“Well that article was reprinted in all the big papers, from Boston to Chicago. I never knew any other thing from a little village paper to travel so far, or attract so much attention. I had lots of letters about it, too. That article was Seth’s—all his own. I didn’t change a word in it. And he’s hardly seen any thing of the world yet, either.”

The lawyer was heard chuckling, when John’s voice died away in the darkness. The cigars had long since burned out, and the men could with difficulty see one another. The two younger brothers waited, the one surprised, the other increasingly indignant, to learn the cause of Albert’s hilarity.

“Do you realise, John,” he said at last, with merriment still in his voice, “what a delightful commentary on Civil Service Reform your words make. The best article on that doctrine is written by a youngster who has never left the farm, who doesn’t know the difference between a Custom House and a letter-box on a lamp-post! Ho, ho, I must tell that to Chauncey when I see him.”

An hour later, John and Seth still leaned against the mossy curb, smoking and talking over the words of their elder brother, who sometime before had gone in to avoid the dew-fall.

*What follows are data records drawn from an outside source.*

Lemma isValid_due cParts pos p v w : cParts !! pos = Some p → (pos < 6)%nat → part_ok p → v < 2 ^ 31 →
  isValid cParts pos v w = Ret (bool_decide (due p v w)).
Proof.
  intros Hp Hpos (Hi & vs & Hl & Hvs & Hs) Hv. unfold isValid, due. rewrite (proj2 (Nat.ltb_lt _ _) Hpos). cbn [andb].
  destruct (0 <? v) eqn:E0; [|rewrite bind_Ret_l; rewrite bool_decide_false by lia; done].
  unfold vat. rewrite Hp, bind_Ret_l.
  assert (bool_decide (sfind (str "," ++ fromNumber v ++ str ",") (lst p) ≠ None) = bool_decide (v ∈ lstParts p)) as ->.
  { apply bool_decide_ext. rewrite Hl, list_text_find by (done || unfold number_ok; lia). rewrite Hs, sorted_elem. set_solver. }
  assert (∀ b, (b = true ↔ part_matches p v) → (valid ← Ret b; Ret (valid && (v =? w))) = Ret (bool_decide (v = w ∧ 0 < v ∧ part_matches p v))) as Hfin.
  { intros b Hb. rewrite bind_Ret_l. f_equal. apply eq_true_iff_eq. rewrite bool_decide_eq_true, andb_true_iff, Hb, Z.eqb_eq. apply Z.ltb_lt in E0. tauto. }
  revert Hfin. generalize (bool_decide (v = w ∧ 0 < v ∧ part_matches p v)). intros r Hfin. unfold part_matches in Hfin.
  destruct (all p) eqn:Ea; [apply Hfin; tauto|].
  destruct (Z.eqb_spec (interval p) (-1)) as [Ei|Ei]; cbn [andb negb].
  - destruct (Z.eqb_spec (from p) v) as [Ef|Ef]; [apply Hfin; tauto|].
    destruct (_ && _ && _) eqn:Er.
    + apply Hfin. split; [|done]. intros _. right; left. split; [done|]. right. lia.
    + rewrite bind_Ret_l. apply Hfin. rewrite bool_decide_eq_true. split; [tauto|].
      intros [?|[(_ & [?|?])|[(? & _)|?]]]; try done; exfalso; lia.
  - destruct (_ && _) eqn:Er.
    + replace (interval p =? 0) with false by lia. rewrite bind_Ret_l. destruct (Z.eqb_spec (Z.rem (v - from p) (interval p)) 0) as [Em|Em].
      * apply Hfin. split; [|done]. intros _. right; right; left. split_and!; [done|lia..|done].
      * apply Hfin. rewrite bool_decide_eq_true. split; [tauto|]. intros [?|[(? & _)|[(_ & _ & ?)|?]]]; done.
    + rewrite bind_Ret_l. apply Hfin. rewrite bool_decide_eq_true. split; [tauto|]. intros [?|[(? & _)|[(_ & ? & _)|?]]]; try done. exfalso; lia.
Qed.
(* ===== verification/Element.v ===== *)
(** * Element

    XML documents: [common/Element.cpp], [common/Document.cpp] with the tags of
    [common/Renderer.cpp], and the writer [SimpleStringXmlWriter] of
    [common/SimpleXmlParser.cpp].  The pointer [parent] is null but on the copies that
    [validateNs] walks over; there the elements above are an argument. *)

From S2P Require Import Prelude StdMap StdString StringUtil.

(** ** Elements *)

Inductive Element := mkElement {
  tagName : bytes; nameSpace : bytes; text : bytes; cdata : bool;
  attributes : list (bytes * bytes); namespaces : list (bytes * bytes);
  elements : list Element; mapOfEle : list (bytes * Z) }.
Definition Element_new : Element := mkElement [] [] [] false [] [] [] [].

Definition setText (t : bytes) (e : Element) : Element :=
  mkElement (tagName e) (nameSpace e) t (cdata e) (attributes e) (namespaces e) (elements e) (mapOfEle e).
Definition setCdata (b : bool) (e : Element) : Element :=
  mkElement (tagName e) (nameSpace e) (text e) b (attributes e) (namespaces e) (elements e) (mapOfEle e).
Definition set_tag (t n : bytes) (e : Element) : Element :=
  mkElement t n (text e) (cdata e) (attributes e) (namespaces e) (elements e) (mapOfEle e).
Definition set_attributes (a n : list (bytes * bytes)) (e : Element) : Element :=
  mkElement (tagName e) (nameSpace e) (text e) (cdata e) a n (elements e) (mapOfEle e).
Definition set_elements (l : list Element) (m : list (bytes * Z)) (e : Element) : Element :=
  mkElement (tagName e) (nameSpace e) (text e) (cdata e) (attributes e) (namespaces e) l m.

(** [copy(to)]: [to] becomes the element; the children of the element itself are cleared. *)
Definition copy (e : Element) : Element * Element := (set_elements [] (mapOfEle e) e, e).

(** [operator==]. *)
Definition same_element (a b : Element) : bool :=
  bool_decide (tagName a = tagName b) && bool_decide (attributes a = attributes b).

(** [mapOfEle] has the position of the first child of each name. *)
Definition addElement (element e : Element) : Element :=
  let l := elements e ++ [element] in
  set_elements l (if mmem (tagName element) (mapOfEle e) then mapOfEle e
                  else mset (tagName element) (Z.of_nat (length l) - 1) (mapOfEle e)) e.

(** The loop of [removeElement]: the child behind a removed one is not looked at. *)
Fixpoint remove_loop (element : Element) (l : list Element) : list Element * bool :=
  match l with
  | [] => ([], false)
  | x :: r =>
      if same_element element x then
        match r with
        | [] => ([], true)
        | y :: r => let '(r, _) := remove_loop element r in (y :: r, true)
        end
      else let '(r, b) := remove_loop element r in (x :: r, b)
  end.
Definition removeElement (element e : Element) : Element :=
  let '(l, found) := remove_loop element (elements e) in
  set_elements l (if (found : bool) then merase (tagName element) (mapOfEle e) else mapOfEle e) e.

Definition addAttribute (k value : bytes) (validate : bool) (e : Element) : Element :=
  if bool_decide (trim value = []) then e
  else if bool_decide (sfind (str "xmlns:") (trim k) = Some 0%nat) then
    let key := drop 6 k in
    set_attributes (mset (str "xmlns:" ++ key) value (attributes e))
      (if validate && mmem key (namespaces e) then namespaces e else mset key value (namespaces e)) e
  else set_attributes (mset k value (attributes e)) (namespaces e) e.
Definition removeAttribute (key : bytes) (e : Element) : Element := set_attributes (merase key (attributes e)) (namespaces e) e.
Definition getAttribute (key : bytes) (e : Element) : bytes := default [] (mfind key (attributes e)).
Definition isNull (e : Element) : bool := bool_decide (tagName e = []).
Definition getTagNameSpc (e : Element) : bytes :=
  if negb (bool_decide (nameSpace e = [])) then nameSpace e ++ str ":" ++ tagName e else tagName e.
Definition setTagName (t : bytes) (e : Element) : Element :=
  match splitAndReturn t (str ":") false with
  | [n; t'] => set_tag t' n e
  | _ => set_tag t (nameSpace e) e
  end.

(** An access to [elements] without a check. *)
Definition child_at (e : Element) (i : Z) : outcome Element :=
  match elements e !! Z.to_nat i with Some c => if 0 <=? i then Ret c else Undefined | None => Undefined end.
Definition getElementByName (name : bytes) (e : Element) : outcome (option Element) :=
  match mfind name (mapOfEle e) with Some i => c ← child_at e i; Ret (Some c) | None => Ret None end.
(** The first name of the map, in its order, that differs in case only. *)
Definition getElementByNameIgnoreCase (name : bytes) (e : Element) : outcome (option Element) :=
  match list_find (λ p, toLower p.1 = toLower name) (mapOfEle e) with
  | Some (_, (_, i)) => c ← child_at e i; Ret (Some c)
  | None => Ret None
  end.
Definition getElementsByName (name : bytes) (e : Element) : list Element := filter (λ c, tagName c = name) (elements e).

(** ** Text *)

Definition generateStartOpenTag (t : bytes) : bytes := str "<" ++ t.
Definition generateEndOpenTag : bytes := str ">".
Definition generateCloseTag (t : bytes) : bytes := str "</" ++ t ++ str ">".
Definition attribute_text (a : bytes * bytes) : bytes := str " " ++ a.1 ++ [61; 34] ++ a.2 ++ [34; 32].
Definition generateAttributes (l : list (bytes * bytes)) : bytes := concat (map attribute_text l).

Fixpoint render (e : Element) : bytes :=
  generateStartOpenTag (tagName e) ++ generateAttributes (attributes e) ++ generateEndOpenTag ++ text e ++
  concat (map render (elements e)) ++ generateCloseTag (tagName e).
(** [renderSerialization] does the same, and [Document::render] puts the type in front. *)
Fixpoint renderSerialization (e : Element) : bytes :=
  generateStartOpenTag (tagName e) ++ generateAttributes (attributes e) ++ generateEndOpenTag ++ text e ++
  concat (map renderSerialization (elements e)) ++ generateCloseTag (tagName e).
Definition renderChildren (e : Element) : bytes := concat (map render (elements e)).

“I wonder if we have misjudged him, after all,” said Seth. “I’m almost ashamed to accept his favors, after the way I pitched into him.”

“I wonder what his scheme really is,” mused the more experienced village editor.

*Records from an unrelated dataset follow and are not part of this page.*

(** Elements whose text can be read back: a text or children, no name spaces. *)
Fixpoint plain (e : Element) : bool :=
  bool_decide (name_ok (tagName e)) && bool_decide (nameSpace e = []) && negb (cdata e) && bool_decide (namespaces e = []) &&
  bool_decide (Forall xml_attribute_ok (attributes e)) && in_order (attributes e) && bool_decide (xml_text_ok (text e)) &&
  (bool_decide (text e = []) || bool_decide (elements e = [])) &&
  bool_decide (mapOfEle e = children_map (elements e)) && forallb plain (elements e).

Record plain_parts (e : Element) : Prop := {
  pp_name : name_ok (tagName e); pp_ns : nameSpace e = []; pp_cdata : cdata e = false; pp_nss : namespaces e = [];
  pp_attrs : Forall xml_attribute_ok (attributes e); pp_order : in_order (attributes e) = true; pp_text : xml_text_ok (text e);
  pp_either : text e = [] ∨ elements e = []; pp_map : mapOfEle e = children_map (elements e);
  pp_children : Forall (λ c, plain c = true) (elements e) }.
Lemma plain_inv e : plain e = true → plain_parts e.
Proof.
  destruct e as [t n x c a ns l m]. cbn [plain tagName nameSpace text cdata attributes namespaces elements mapOfEle].
  rewrite !andb_true_iff, orb_true_iff, !bool_decide_eq_true, negb_true_iff, forallb_forall.
  intros [[[[[[[[[H1 H2] H3] H4] H5] H6] H7] H8] H9] H10]. constructor; try done.
  apply Forall_forall. intros e He. by apply H10, list_elem_of_In.
Qed.

Definition inner (e : Element) : bytes := tagName e ++ generateAttributes (attributes e).
(** The start of an element up to its first child. *)
Definition head_text (e : Element) : bytes := 60 :: inner e ++ 62 :: text e.
Definition forest (l : list Element) : bytes := concat (map render l).
Definition close_text (t : bytes) : bytes := 60 :: 47 :: t ++ [62].
Lemma render_parts e : render e = head_text e ++ forest (elements e) ++ close_text (tagName e).
Proof.
  destruct e as [t n x c a ns l m]. cbn [render tagName text attributes elements]. unfold head_text, inner, forest, close_text.
  cbn [tagName text attributes elements].
  unfold generateStartOpenTag, generateEndOpenTag, generateCloseTag. change (str "<") with [60]. change (str ">") with [62]. change (str "</") with [60; 47].
  cbn [app]. f_equal. rewrite <- !app_assoc. cbn [app]. done.
Qed.
Lemma forest_cons e l : forest (e :: l) = render e ++ forest l.
Proof. done. Qed.

(** *** What stands next to the marks *)

Lemma cons_cut (d : Z) x y a b : x ++ y = a ++ d :: b →
  (∃ b', x = a ++ d :: b' ∧ b = b' ++ y) ∨ (∃ a', a = x ++ a' ∧ y = a' ++ d :: b).
Proof.
  revert a. induction x as [|c x IH]; intros a E; cbn in E.
  - right. exists a. done.
  - destruct a as [|c' a]; cbn in E; injection E as -> E.
    + left. exists x. done.
    + destruct (IH a E) as [(b' & -> & ->)|(a' & -> & ->)]; [left; by exists b'|right; by exists a'].
Qed.

Definition lt_ok (s : bytes) : Prop :=
  ∀ a b, s = a ++ 60 :: b → ∃ c b', b = c :: b' ∧ (name_start c ∨ c = 47 ∧ ∃ d b'', b' = d :: b'' ∧ name_start d).
Definition gt_ok (s : bytes) : Prop :=
  ∀ a b, s = a ++ 62 :: b → ∃ a' c, a = a' ++ [c] ∧ c ≠ 47 ∧ (c = 32 → ∃ a'', a' = a'' ++ [34]).
Lemma lt_ok_app x y : lt_ok x → lt_ok y → lt_ok (x ++ y).
Proof.
  intros Hx Hy a b E. destruct (cons_cut _ _ _ _ _ E) as [(b' & Ex & ->)|(a' & -> & Ey)]; [|by apply (Hy a')].
  destruct (Hx _ _ Ex) as (c & b1 & -> & H). exists c, (b1 ++ y). split; [done|]. destruct H as [?|(? & d & b2 & -> & ?)]; [by left|right].
  split; [done|]. exists d, (b2 ++ y). done.
Qed.
Lemma gt_ok_app x y : gt_ok x → gt_ok y → gt_ok (x ++ y).
Proof.
  intros Hx Hy a b E. destruct (cons_cut _ _ _ _ _ E) as [(b' & Ex & ->)|(a' & -> & Ey)]; [by apply (Hx a b')|].
  destruct (Hy _ _ Ey) as (a1 & c & -> & ? & H). exists (x ++ a1), c. split_and!; [by rewrite app_assoc|done|].
  intros Hc. destruct (H Hc) as (a2 & ->). exists (x ++ a2). by rewrite app_assoc.
Qed.
Lemma elem_mark (d : Z) a b : ¬ (d ∉ a ++ d :: b).
Proof. intros H. apply H, elem_of_app. right. left. Qed.
Lemma lt_ok_none s : 60 ∉ s → lt_ok s.
Proof. intros H a b ->. by apply elem_mark in H. Qed.
Lemma gt_ok_none s : 62 ∉ s → gt_ok s.
Proof. intros H a b ->. by apply elem_mark in H. Qed.
(** A single mark at the start or at the end. *)
Lemma lt_ok_tag t : 60 ∉ t → (∃ c b', t = c :: b' ∧ (name_start c ∨ c = 47 ∧ ∃ d b'', b' = d :: b'' ∧ name_start d)) → lt_ok (60 :: t).
Proof.
  intros Ht H a b E. destruct a as [|x a]; cbn in E; [by injection E as <-|].
  injection E as <- ->. by apply elem_mark in Ht.
Qed.
Lemma gt_ok_tag t u : 62 ∉ t → 62 ∉ u → (∃ a' c, t = a' ++ [c] ∧ c ≠ 47 ∧ (c = 32 → ∃ a'', a' = a'' ++ [34])) → gt_ok (t ++ 62 :: u).
Proof.
  intros Ht Hu H a b E. destruct (cons_cut _ _ _ _ _ E) as [(b' & -> & _)|(a' & -> & E')].
  { exfalso. by apply (elem_mark 62 a b') in Ht. }
  destruct a' as [|x a']; cbn in E'; [by rewrite app_nil_r|]. injection E' as <- ->. exfalso. by apply elem_mark in Hu.
Qed.

(** *** The marks of a plain element *)

Lemma name_char_not c d : name_char c → d ∈ [60; 62; 47; 61; 34; 58; 32; 9; 12; 11; 10; 13] → c ≠ d.
Proof. by intros H Hd ->. Qed.
Lemma name_no t d : Forall name_char t → d ∈ [60; 62; 47; 61; 34; 58; 32; 9; 12; 11; 10; 13] → d ∉ t.
Proof. intros H Hd Hin. rewrite Forall_forall in H. by apply (H d). Qed.
Ltac in_set := repeat (first [left | right]); done.

Lemma attribute_text_no a d : xml_attribute_ok a → d = 60 ∨ d = 62 → d ∉ attribute_text a.
Proof.
  intros (Hk & _ & Hv & _) Hd. unfold attribute_text. change (str " ") with [32].
  rewrite Forall_forall in Hv. rewrite !not_elem_of_app, !not_elem_of_cons.
  split_and!; try apply not_elem_of_nil; try (destruct Hd; lia).
  - apply name_no; [done|]. destruct Hd as [-> | ->]; set_solver.
  - intros Hin. apply (Hv d Hin). destruct Hd as [-> | ->]; set_solver.
Qed.
Lemma generateAttributes_no l d : Forall xml_attribute_ok l → d = 60 ∨ d = 62 → d ∉ generateAttributes l.
Proof.
  intros H Hd. unfold generateAttributes. induction H as [|a l Ha H IH]; cbn [map concat]; [apply not_elem_of_nil|].
  rewrite elem_of_app. intros [?|?]; [by apply (attribute_text_no a d)|by apply IH].
Qed.
Lemma inner_no e d : plain_parts e → d = 60 ∨ d = 62 → d ∉ inner e.
Proof.
  intros He Hd. unfold inner. rewrite elem_of_app. intros [Hin|Hin].
  - destruct (pp_name e He) as [Hn _]. revert Hin. apply name_no; [done|]. destruct Hd as [-> | ->]; set_solver.
  - revert Hin. by apply generateAttributes_no; [apply pp_attrs|].
Qed.
Lemma name_first t : name_ok t → ∃ c t', t = c :: t' ∧ name_start c ∧ Forall name_char t'.
Proof. intros [H Hc]. destruct t as [|c t]; [done|]. apply Forall_cons in H as [H1 H2]. by exists c, t. Qed.
Lemma name_last t : name_ok t → ∃ t' c, t = t' ++ [c] ∧ name_char c.
Proof.
  intros (Hn & Hc). destruct t as [|c t _] using rev_ind; [done|]. apply Forall_app in Hn as [_ Hn]. apply Forall_cons in Hn as [Hn _].
  by exists t, c.
Qed.
Lemma attributes_last l : Forall xml_attribute_ok l → l ≠ [] → ∃ b, generateAttributes l = b ++ [34; 32].
Proof.
  intros H Hne. destruct l as [|a l _] using rev_ind; [done|]. unfold generateAttributes. rewrite map_app, concat_app. cbn [map concat].
  rewrite app_nil_r. unfold attribute_text. eexists. rewrite !app_assoc. done.
Qed.
Lemma inner_last e : plain_parts e → ∃ a' c, inner e = a' ++ [c] ∧ c ≠ 47 ∧ (c = 32 → ∃ a'', a' = a'' ++ [34]).
Proof.
  intros He. unfold inner. destruct (attributes e) as [|a l] eqn:E.
  - cbn. rewrite app_nil_r. destruct (name_last _ (pp_name e He)) as (t & c & -> & Hc). exists t, c.
    split_and!; [done|apply (name_char_not c 47 Hc); set_solver|]. intros ->. exfalso. apply Hc. set_solver.
  - destruct (attributes_last (attributes e)) as [b Hb]; [by apply pp_attrs|by rewrite E|]. rewrite E in Hb. rewrite Hb.
    exists (tagName e ++ b ++ [34]), 32. rewrite <- !app_assoc. split_and!; [done|done|]. intros _. exists (tagName e ++ b). by rewrite <- app_assoc.
Qed.
Lemma text_no e d : plain_parts e → d = 60 ∨ d = 62 → d ∉ text e.
Proof. intros He Hd Hin. pose proof (pp_text e He) as H. unfold xml_text_ok in H. rewrite Forall_forall in H. apply (H d Hin). set_solver. Qed.

Lemma head_no_lt e : plain_parts e → 60 ∉ inner e ++ 62 :: text e.
Proof.
  intros He. rewrite elem_of_app, elem_of_cons. intros [H|[H|H]]; [by apply (inner_no e 60) in H; auto|done|by apply (text_no e 60) in H; auto].
Qed.
Lemma head_lt_ok e : plain_parts e → lt_ok (head_text e).
Proof.
  intros He. apply lt_ok_tag; [by apply head_no_lt|]. destruct (name_first _ (pp_name e He)) as (c & t & E & Hc & _).
  unfold inner. rewrite E. cbn [app]. eexists _, _. split; [done|]. by left.
Qed.
Lemma head_gt_ok e : plain_parts e → gt_ok (head_text e).
Proof.
  intros He. unfold head_text. rewrite app_comm_cons. apply gt_ok_tag.
  - rewrite elem_of_cons. intros [?|H]; [done|]. by apply (inner_no e 62) in H; auto.
  - intros H. by apply (text_no e 62) in H; auto.
  - destruct (inner_last e He) as (a & c & -> & Hc & H). exists (60 :: a), c. split_and!; [done|done|].
    intros Hx. destruct (H Hx) as [a' ->]. by exists (60 :: a').
Qed.
Lemma close_ok t : name_ok t → lt_ok (close_text t) ∧ gt_ok (close_text t).
Proof.
  intros Ht. pose proof Ht as [Hn _]. unfold close_text. split.
  - apply lt_ok_tag.
    + rewrite elem_of_cons, elem_of_app, elem_of_cons, elem_of_nil. intros [?|[H|[?|?]]]; try done. revert H. apply name_no; [done|set_solver].
    + destruct (name_first t Ht) as (c & t' & -> & Hc & _). eexists _, _. split; [done|]. right. split; [done|]. cbn. eexists _, _. done.
  - apply (gt_ok_tag (60 :: 47 :: t) []).
    + rewrite !elem_of_cons. intros [?|[?|H]]; try done. revert H. apply name_no; [done|set_solver].
    + apply not_elem_of_nil.
    + destruct (name_last t Ht) as (t' & c & -> & Hc). exists (60 :: 47 :: t'), c.
      split_and!; [done|apply (name_char_not c 47 Hc); set_solver|]. intros ->. exfalso. apply Hc. set_solver.
Qed.

Lemma render_ok e : plain e = true → lt_ok (render e) ∧ gt_ok (render e).
Proof.
  induction e as [e IH] using Element_rule. intros Hp. pose proof (plain_inv e Hp) as He. rewrite render_parts.
  assert (lt_ok (forest (elements e)) ∧ gt_ok (forest (elements e))) as [Hl Hg].
  { pose proof (pp_children e He) as Hc. revert IH Hc. generalize (elements e). intros l IH Hc. unfold forest.
    induction l as [|x l IHl]; cbn [map concat]; [split; [apply lt_ok_none, not_elem_of_nil|apply gt_ok_none, not_elem_of_nil]|].
    apply Forall_cons in IH as [H1 H2]. apply Forall_cons in Hc as [Hc1 Hc2].
    destruct (H1 Hc1), (IHl H2 Hc2). split; [by apply lt_ok_app|by apply gt_ok_app]. }
  destruct (close_ok _ (pp_name e He)). split; [apply lt_ok_app; [by apply head_lt_ok|by apply lt_ok_app]|].
  apply gt_ok_app; [by apply head_gt_ok|by apply gt_ok_app].
Qed.
Definition all_plain (l : list Element) : Prop := Forall (λ e, plain e = true) l.
Lemma forest_ok l : all_plain l → lt_ok (forest l) ∧ gt_ok (forest l).
Proof.
  induction 1 as [|e l He H IH]; [split; [apply lt_ok_none, not_elem_of_nil|apply gt_ok_none, not_elem_of_nil]|].
  rewrite forest_cons. destruct (render_ok e He), IH. split; [by apply lt_ok_app|by apply gt_ok_app].
Qed.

CHAPTER VIII.—ALBERT’S PLANS.

It became generally known, before Sunday came again, that Albert was to take the farm, and that Seth was to go to the city—known not only along the rough, lonesome road leading over the Burfield hills, which had once been a proud turnpike, with hospitable taverns at every league, and the rumbling of great coaches and the horn of the Postboy as echoes of its daily life of bustle and profit, and now was a solitary thoroughfare to no place in particular, with three or four gaunt old farmhouses, scowling in isolation, to the mile—not only on this road, and at the four corners below, but even at Thessaly people learned of the coming change as if by magic, and discussed it as a prime sensation. It need not be added that the story grew greatly in telling—grew too ponderous to remain an entity, and divided itself into several varying and, ultimately, fiercely conflicting sections.